Lehramt; Lehrkräfte verlangen Arbeitszeitkonten zurück; Niedersachsen

Lehrkräfte verlangen Arbeitszeitkonten zurück

Tausende Lehrer/innen haben am 8. Mai vor dem niedersächsischen Kultusministerium die Rückzahlung geleisteter Überstunden eingefordert. Zu der Demonstration, die eine Anhörung der Gewerkschaften zur Änderung der Arbeitszeitordnung begleitete, hatten die GEW und die sechs Lehrerverbände im Beamtenbund aufgerufen. Sie verlangen, dass noch in dieser Legislaturperiode damit begonnen wird, die Arbeitszeitkonten der Lehrkräfte zurückzuzahlen.

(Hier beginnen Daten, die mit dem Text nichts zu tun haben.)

(* ===== verification/TcpConn.v ===== *)
(** A connection of network_buffer_design/TcpConnection.cc on top of
    [MessageBuffer], with its registration in the event loop (EventLoop.h).

    What the kernel answers to [send] and [readv] is an argument of the
    operation that asks.  The bytes the kernel took, and those the caller
    handed over, are kept in the state to state what arrives. *)
From S2P Require Import Prelude MessageBuffer.

Open Scope Z_scope.

Module TcpConn.
Import MessageBuffer.

Abbreviation EPOLLIN := 1 (only parsing).
Abbreviation EPOLLOUT := 4 (only parsing).
Abbreviation EPOLLERR := 8 (only parsing).
Abbreviation EPOLLHUP := 16 (only parsing).
Abbreviation EPOLLRDHUP := 8192 (only parsing).
Abbreviation EAGAIN := 11 (only parsing).
(** On Linux EWOULDBLOCK is EAGAIN. *)
Abbreviation EWOULDBLOCK := 11 (only parsing).

(** The fields of TcpConn; [interest] is what epoll has for its descriptor,
    [None] when it is not registered. *)
Record TcpConn := Conn {
  closed_ : bool;
  output_buffer_ : list Z;
  input_buffer_ : MessageBuffer;
  has_read_cb : bool;
  has_io_handler : bool;
  interest : option Z;
  handed : list Z;  (** bytes [Send] took charge of *)
  wire : list Z;    (** bytes the kernel took *)
  stray : list Z;   (** those of [wire] sent after [close(fd_)] *)
}.

Abbreviation conn A := (prog TcpConn A).

Definition set_closed c s := Conn c (output_buffer_ s) (input_buffer_ s) (has_read_cb s) (has_io_handler s) (interest s) (handed s) (wire s) (stray s).
Definition set_output o s := Conn (closed_ s) o (input_buffer_ s) (has_read_cb s) (has_io_handler s) (interest s) (handed s) (wire s) (stray s).
Definition set_input i s := Conn (closed_ s) (output_buffer_ s) i (has_read_cb s) (has_io_handler s) (interest s) (handed s) (wire s) (stray s).
Definition set_read_cb b s := Conn (closed_ s) (output_buffer_ s) (input_buffer_ s) b (has_io_handler s) (interest s) (handed s) (wire s) (stray s).
Definition set_io_handler b s := Conn (closed_ s) (output_buffer_ s) (input_buffer_ s) (has_read_cb s) b (interest s) (handed s) (wire s) (stray s).
Definition set_interest e s := Conn (closed_ s) (output_buffer_ s) (input_buffer_ s) (has_read_cb s) (has_io_handler s) e (handed s) (wire s) (stray s).
Definition hand_over d s := Conn (closed_ s) (output_buffer_ s) (input_buffer_ s) (has_read_cb s) (has_io_handler s) (interest s) (handed s ++ d) (wire s) (stray s).
Definition put_on_wire d s := Conn (closed_ s) (output_buffer_ s) (input_buffer_ s) (has_read_cb s) (has_io_handler s) (interest s) (handed s) (wire s ++ d)
  (if closed_ s then stray s ++ d else stray s).

(** ** EventLoop.h: the registration *)

Definition AddEvent (events : Z) : conn unit :=
  modS (λ s, match interest s with None => set_interest (Some events) s | Some _ => s end).
Definition ModEvent (events : Z) : conn unit :=
  modS (λ s, match interest s with Some _ => set_interest (Some events) s | None => s end).
Definition DelEvent : conn unit := modS (set_interest None).

(** ** TcpConnection.cc *)

(** The constructor; SetNonBlocking only touches the descriptor. *)
Definition new_conn (input : MessageBuffer) : conn unit :=
  putS (Conn false [] input false false None [] [] []);;
  modS (set_io_handler true);;
  AddEvent (Z.lor EPOLLIN EPOLLRDHUP).

Definition SetReadCallback : conn unit := modS (set_read_cb true).

Definition Close : conn unit :=
  c ← gets closed_;
  if c : bool then mret ()
  else
    modS (set_closed true);;
    DelEvent;;
    modS (set_io_handler false).

(** [~TcpConn] *)
Definition destroy : conn unit := Close.

Definition DisableWrite : conn unit := ModEvent (Z.lor EPOLLIN EPOLLRDHUP).
Definition EnableWrite : conn unit := ModEvent (Z.lor (Z.lor EPOLLIN EPOLLOUT) EPOLLRDHUP).

(** The answer of [send]: so many bytes from the front were taken, or an
    error number. *)
Inductive send_result := Sent (n : Z) | SendError (errno : Z).
Definition sent_bytes (r : send_result) (data : list Z) : list Z :=
  match r with Sent n => take (Z.to_nat n) data | SendError _ => [] end.
(* ===== verification/PagePool.v ===== *)
(** The memory pool of mempool/mm_pool_.c: small requests are cut from a chain
    of blocks, large ones go to malloc and are recorded in the pool.

    Addresses are integers, 0 is [NULL].  The system allocator is an argument;
    the model keeps the blocks it has handed out, so that reading or writing
    outside them, and giving back what is not one of them, is undefined. *)
From S2P Require Import Prelude.

Open Scope Z_scope.

Module PagePool.

Abbreviation MP_ALIGNMENT := 32 (only parsing).
Abbreviation MP_PAGE_SIZE := 4096 (only parsing).
Abbreviation MP_MAX_ALLOC_FROM_POOL := (MP_PAGE_SIZE - 1) (only parsing).

(** mp_align and mp_align_ptr *)
Definition mp_align (n alignment : Z) : Z := Z.land (n + (alignment - 1)) (Z.lnot (alignment - 1)).

(** sizeof of the three structures *)
Abbreviation SIZEOF_LARGE := 16 (only parsing).
Abbreviation SIZEOF_NODE := 32 (only parsing).
Abbreviation SIZEOF_POOL := 24 (only parsing).

Record mp_large_s := Large { lnext : Z; alloc : Z }.
Record mp_node_s := Node { last : Z; end_ : Z; next : Z; failed : Z }.
(** [head] is at the end of the structure, at [head_of pool]. *)
Record mp_pool_s := Pool { max : Z; current : Z; large : Z }.
Definition head_of (pool : Z) : Z := pool + SIZEOF_POOL.

Definition with_last l n := Node l (end_ n) (next n) (failed n).
Definition with_next x n := Node (last n) (end_ n) x (failed n).
Definition with_failed f n := Node (last n) (end_ n) (next n) f.

(** The memory: the blocks handed out, with their sizes, the structures in
    them, and their other bytes. *)
Record mem := Mem {
  live : list (Z * Z);
  pools : gmap Z mp_pool_s;
  nodes : gmap Z mp_node_s;
  larges : gmap Z mp_large_s;
  bytes : Z → Z;
}.
Definition set_live l m := Mem l (pools m) (nodes m) (larges m) (bytes m).
Definition set_pools p m := Mem (live m) p (nodes m) (larges m) (bytes m).
Definition set_nodes n m := Mem (live m) (pools m) n (larges m) (bytes m).
Definition set_larges l m := Mem (live m) (pools m) (nodes m) l (bytes m).
Definition set_bytes b m := Mem (live m) (pools m) (nodes m) (larges m) b.

Abbreviation act A := (prog mem A).

(** [a .. a + s) is inside the block [b]. *)
Definition inside (a s : Z) (b : Z * Z) : Prop := b.1 ≤ a ∧ a + s ≤ b.1 + b.2.
#[export] Instance inside_dec a s b : Decision (inside a s b).
Proof. unfold inside. apply _. Defined.
Definition allocated (m : mem) (a s : Z) : Prop := Exists (inside a s) (live m).
#[export] Instance allocated_dec m a s : Decision (allocated m a s).
Proof. unfold allocated. apply _. Defined.

Definition guard (a s : Z) (m : mem) : option () := if decide (allocated m a s) then Some () else None.
Definition rd_pool (a : Z) : act mp_pool_s := getsO (λ m, guard a SIZEOF_POOL m;; pools m !! a).
Definition wr_pool (a : Z) (p : mp_pool_s) : act unit :=
  modO (λ m, guard a SIZEOF_POOL m;; Some (set_pools (<[a := p]> (pools m)) m)).
Definition rd_node (a : Z) : act mp_node_s := getsO (λ m, guard a SIZEOF_NODE m;; nodes m !! a).
Definition wr_node (a : Z) (n : mp_node_s) : act unit :=
  modO (λ m, guard a SIZEOF_NODE m;; Some (set_nodes (<[a := n]> (nodes m)) m)).
Definition rd_large (a : Z) : act mp_large_s := getsO (λ m, guard a SIZEOF_LARGE m;; larges m !! a).
Definition wr_large (a : Z) (l : mp_large_s) : act unit :=
  modO (λ m, guard a SIZEOF_LARGE m;; Some (set_larges (<[a := l]> (larges m)) m)).
Definition memset (a v s : Z) : act unit :=
  modO (λ m, guard a s m;;
    Some (set_bytes (λ x, if decide (a ≤ x < a + s) then v else bytes m x) m)).

(** free(3): [NULL] or the address of a block. *)
Definition free (a : Z) : act unit :=
  if decide (a = 0) then mret ()
  else modO (λ m, if decide (a ∈ (live m).*1) then Some (set_live (filter (λ b, b.1 ≠ a) (live m)) m) else None).

Section pool.
(** The system allocator: where it puts a block of a size with an alignment,
    next to the blocks there are; and what a word of fresh memory holds. *)
Context (sys : list (Z * Z) → Z → Z → option Z) (junk : Z).

(** 0 when it fails. *)
Definition posix_memalign (alignment size : Z) : act Z :=
  l ← gets live;
  match sys l alignment size with
  | Some a => modS (set_live ((a, size) :: l));; mret a
  | None => mret 0
  end.
Definition malloc (size : Z) : act Z := posix_memalign 16 size.

Definition mp_create_pool (size : Z) : act Z :=
  p ← posix_memalign MP_ALIGNMENT (u64 (size + SIZEOF_POOL + SIZEOF_NODE));
  if decide (p = 0) then mret 0
  else
    wr_pool p (Pool (if decide (size < MP_MAX_ALLOC_FROM_POOL) then size else MP_MAX_ALLOC_FROM_POOL) (head_of p) 0);;
    let l := p + SIZEOF_POOL + SIZEOF_NODE in
    wr_node (head_of p) (Node l (l + size) junk 0);;
    mret p.

Fixpoint free_larges (fuel : nat) (l : Z) : act unit :=
  match fuel with
  | O => out_of_fuel
  | S fuel =>
      if decide (l = 0) then mret ()
      else
        r ← rd_large l;
        (if decide (alloc r ≠ 0) then free (alloc r) else mret ());;
        free_larges fuel (lnext r)
  end.

Fixpoint free_nodes (fuel : nat) (h : Z) : act unit :=
  match fuel with
  | O => out_of_fuel
  | S fuel =>
      if decide (h = 0) then mret ()
      else n ← rd_node h; free h;; free_nodes fuel (next n)
  end.

(** A chain has at most as many members as there are structures. *)
Definition node_fuel : act nat := gets (λ m, S (size (nodes m))).
Definition large_fuel : act nat := gets (λ m, S (size (larges m))).

Definition mp_destory_pool (pool : Z) : act unit :=
  p ← rd_pool pool;
  fuel ← large_fuel;
  free_larges fuel (large p);;
  h ← rd_node (head_of pool);
  fuel ← node_fuel;
  free_nodes fuel (next h);;
  free pool.

Fixpoint reset_nodes (fuel : nat) (h : Z) : act unit :=
  match fuel with
  | O => out_of_fuel
  | S fuel =>
      if decide (h = 0) then mret ()
      else n ← rd_node h; wr_node h (with_last (h + SIZEOF_NODE) n);; reset_nodes fuel (next n)
  end.

Definition mp_reset_pool (pool : Z) : act unit :=
  p ← rd_pool pool;
  fuel ← large_fuel;
  free_larges fuel (large p);;
  wr_pool pool (Pool (max p) (current p) 0);;
  fuel ← node_fuel;
  reset_nodes fuel (head_of pool).

(** The loop over the chain, from [p]: every node that is passed has failed
    once more, and after the sixth time the search starts behind it. *)
Fixpoint append_node (fuel : nat) (p current new_node : Z) : act Z :=
  match fuel with
  | O => out_of_fuel
  | S fuel =>
      n ← rd_node p;
      if decide (next n = 0) then wr_node p (with_next new_node n);; mret current
      else
        wr_node p (with_failed (u64 (failed n + 1)) n);;
        append_node fuel (next n) (if decide (failed n > 4) then next n else current) new_node
  end.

Die Lehrer/innen ließen es sich nicht gefallen, dass die Rückzahlung der zehn Jahre lang geleisteten kostenlosen Überstunden – ein Gegenwert von 825 Millionen Euro – um bis zu 30 Jahre verschoben werde, stellte der GEW-Landesvorsitzende Eberhard Brandt klar. GEW und Beamtenbund fordern, dass der Rechtsanspruch auf sofortige Rückzahlung in einem öffentlich-rechtlichen Vertrag geregelt und damit einklagbar wird. Kultusministerin Elisabeth Heister-Neumann (CDU) erklärte die Absicht, den Ausgleich im Regelfall um vier Jahre auf das Schuljahr 2012/13 zu verschieben. Die Verschiebung soll mit einem Zuschlag von zehn Prozent verzinst werden.